Activity ▸
Could you restate word for word every line of the records below, from the first one to the one holding "target_height g) standard_resolutions"?
**********
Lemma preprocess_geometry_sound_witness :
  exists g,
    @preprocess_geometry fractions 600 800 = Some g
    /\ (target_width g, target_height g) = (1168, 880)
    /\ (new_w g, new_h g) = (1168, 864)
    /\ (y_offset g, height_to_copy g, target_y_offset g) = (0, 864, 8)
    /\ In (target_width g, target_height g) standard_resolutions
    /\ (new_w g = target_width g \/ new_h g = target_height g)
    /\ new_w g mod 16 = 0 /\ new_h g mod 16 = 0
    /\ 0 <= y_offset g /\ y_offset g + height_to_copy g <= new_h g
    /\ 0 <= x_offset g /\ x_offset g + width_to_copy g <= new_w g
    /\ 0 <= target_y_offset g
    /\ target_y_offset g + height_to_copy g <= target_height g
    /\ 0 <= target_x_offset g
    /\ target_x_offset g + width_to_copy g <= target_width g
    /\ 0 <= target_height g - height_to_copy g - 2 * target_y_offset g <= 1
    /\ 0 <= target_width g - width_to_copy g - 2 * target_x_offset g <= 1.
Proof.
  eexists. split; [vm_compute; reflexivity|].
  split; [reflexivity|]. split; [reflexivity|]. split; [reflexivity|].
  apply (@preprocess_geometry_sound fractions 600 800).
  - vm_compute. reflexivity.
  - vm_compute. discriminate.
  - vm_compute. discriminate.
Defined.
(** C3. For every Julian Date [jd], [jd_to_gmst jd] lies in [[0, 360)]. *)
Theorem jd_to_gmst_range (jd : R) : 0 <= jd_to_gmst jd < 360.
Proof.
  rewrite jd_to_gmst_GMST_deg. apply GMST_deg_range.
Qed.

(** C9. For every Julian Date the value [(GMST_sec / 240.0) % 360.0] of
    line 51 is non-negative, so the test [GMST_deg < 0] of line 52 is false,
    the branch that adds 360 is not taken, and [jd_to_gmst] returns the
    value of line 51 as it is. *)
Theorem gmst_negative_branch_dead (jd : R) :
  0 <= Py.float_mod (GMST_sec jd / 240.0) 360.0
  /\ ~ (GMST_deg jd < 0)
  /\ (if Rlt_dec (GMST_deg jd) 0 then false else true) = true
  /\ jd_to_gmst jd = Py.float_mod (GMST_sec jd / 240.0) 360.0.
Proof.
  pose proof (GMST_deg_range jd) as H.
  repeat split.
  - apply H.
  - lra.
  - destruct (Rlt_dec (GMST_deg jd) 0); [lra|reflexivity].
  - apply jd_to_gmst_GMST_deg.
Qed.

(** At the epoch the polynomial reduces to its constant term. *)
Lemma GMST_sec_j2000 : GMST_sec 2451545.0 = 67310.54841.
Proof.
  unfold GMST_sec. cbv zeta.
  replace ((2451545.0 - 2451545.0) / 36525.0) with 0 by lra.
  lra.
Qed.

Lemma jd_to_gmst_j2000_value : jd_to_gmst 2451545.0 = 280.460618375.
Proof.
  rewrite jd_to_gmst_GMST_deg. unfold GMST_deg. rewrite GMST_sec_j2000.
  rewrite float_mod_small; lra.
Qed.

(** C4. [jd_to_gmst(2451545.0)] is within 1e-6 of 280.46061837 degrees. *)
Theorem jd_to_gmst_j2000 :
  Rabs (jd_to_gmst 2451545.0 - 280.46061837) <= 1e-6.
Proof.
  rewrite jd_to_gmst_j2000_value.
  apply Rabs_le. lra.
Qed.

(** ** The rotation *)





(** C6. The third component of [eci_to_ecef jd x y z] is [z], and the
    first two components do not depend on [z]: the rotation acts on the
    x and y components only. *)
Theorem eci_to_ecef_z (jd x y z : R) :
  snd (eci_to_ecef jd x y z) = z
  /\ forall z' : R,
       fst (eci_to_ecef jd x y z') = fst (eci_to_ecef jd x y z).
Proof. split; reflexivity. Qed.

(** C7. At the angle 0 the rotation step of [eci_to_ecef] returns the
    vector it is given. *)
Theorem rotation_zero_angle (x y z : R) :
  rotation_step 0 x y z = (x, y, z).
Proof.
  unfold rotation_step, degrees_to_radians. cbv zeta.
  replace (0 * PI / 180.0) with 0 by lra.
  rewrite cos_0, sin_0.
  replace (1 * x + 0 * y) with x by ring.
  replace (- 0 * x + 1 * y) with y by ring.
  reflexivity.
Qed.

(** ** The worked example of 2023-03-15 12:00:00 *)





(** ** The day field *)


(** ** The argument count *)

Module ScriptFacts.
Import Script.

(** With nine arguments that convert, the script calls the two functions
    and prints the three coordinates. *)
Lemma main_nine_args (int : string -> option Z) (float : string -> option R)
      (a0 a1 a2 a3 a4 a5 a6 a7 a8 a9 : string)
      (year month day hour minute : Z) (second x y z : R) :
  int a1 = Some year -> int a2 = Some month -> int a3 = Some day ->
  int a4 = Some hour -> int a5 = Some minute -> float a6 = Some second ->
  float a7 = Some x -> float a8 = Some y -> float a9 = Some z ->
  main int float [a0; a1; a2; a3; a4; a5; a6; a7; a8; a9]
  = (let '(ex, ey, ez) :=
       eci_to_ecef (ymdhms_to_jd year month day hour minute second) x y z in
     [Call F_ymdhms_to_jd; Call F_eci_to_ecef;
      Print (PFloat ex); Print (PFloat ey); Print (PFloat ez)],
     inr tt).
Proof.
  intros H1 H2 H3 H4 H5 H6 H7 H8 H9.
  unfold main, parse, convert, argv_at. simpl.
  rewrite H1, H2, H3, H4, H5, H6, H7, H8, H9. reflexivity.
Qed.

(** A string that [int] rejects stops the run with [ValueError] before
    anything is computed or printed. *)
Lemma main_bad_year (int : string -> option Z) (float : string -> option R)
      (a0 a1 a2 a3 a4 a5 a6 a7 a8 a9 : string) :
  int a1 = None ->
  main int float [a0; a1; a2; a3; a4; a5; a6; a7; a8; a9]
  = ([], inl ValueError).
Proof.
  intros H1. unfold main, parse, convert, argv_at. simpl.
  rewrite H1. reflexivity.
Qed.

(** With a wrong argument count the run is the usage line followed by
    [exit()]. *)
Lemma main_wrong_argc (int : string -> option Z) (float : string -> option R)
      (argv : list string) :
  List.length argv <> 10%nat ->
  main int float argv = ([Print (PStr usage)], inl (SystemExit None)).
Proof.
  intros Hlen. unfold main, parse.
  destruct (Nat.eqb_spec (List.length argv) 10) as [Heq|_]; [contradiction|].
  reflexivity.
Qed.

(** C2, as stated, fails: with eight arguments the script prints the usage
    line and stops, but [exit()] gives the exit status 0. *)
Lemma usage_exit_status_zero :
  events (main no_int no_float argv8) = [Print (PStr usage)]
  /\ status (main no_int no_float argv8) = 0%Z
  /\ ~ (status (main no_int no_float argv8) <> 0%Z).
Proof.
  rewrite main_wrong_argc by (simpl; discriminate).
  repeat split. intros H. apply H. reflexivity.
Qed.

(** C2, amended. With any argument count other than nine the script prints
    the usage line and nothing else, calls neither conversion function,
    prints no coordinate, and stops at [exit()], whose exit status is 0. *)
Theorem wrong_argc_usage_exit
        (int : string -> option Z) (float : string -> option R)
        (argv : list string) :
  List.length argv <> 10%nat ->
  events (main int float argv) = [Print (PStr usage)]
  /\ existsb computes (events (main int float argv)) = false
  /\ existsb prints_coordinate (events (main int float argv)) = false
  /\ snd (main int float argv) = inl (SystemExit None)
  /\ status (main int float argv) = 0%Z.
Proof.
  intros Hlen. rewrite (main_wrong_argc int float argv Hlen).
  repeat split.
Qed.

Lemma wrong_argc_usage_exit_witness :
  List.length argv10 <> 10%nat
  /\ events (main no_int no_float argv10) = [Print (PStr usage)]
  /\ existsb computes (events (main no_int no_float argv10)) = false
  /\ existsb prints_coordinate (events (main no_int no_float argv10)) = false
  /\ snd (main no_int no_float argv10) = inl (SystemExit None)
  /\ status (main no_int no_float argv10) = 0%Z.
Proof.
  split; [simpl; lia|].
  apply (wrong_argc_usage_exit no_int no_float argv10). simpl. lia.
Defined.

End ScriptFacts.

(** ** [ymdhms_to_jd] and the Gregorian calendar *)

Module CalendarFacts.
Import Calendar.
**********
Answer to this exercise ▸
Lemma preprocess_geometry_sound_witness :
  exists g,
    @preprocess_geometry fractions 600 800 = Some g
    /\ (target_width g, target_height g) = (1168, 880)
    /\ (new_w g, new_h g) = (1168, 864)
    /\ (y_offset g, height_to_copy g, target_y_offset g) = (0, 864, 8)
    /\ In (target_width g, target_height g) standard_resolutions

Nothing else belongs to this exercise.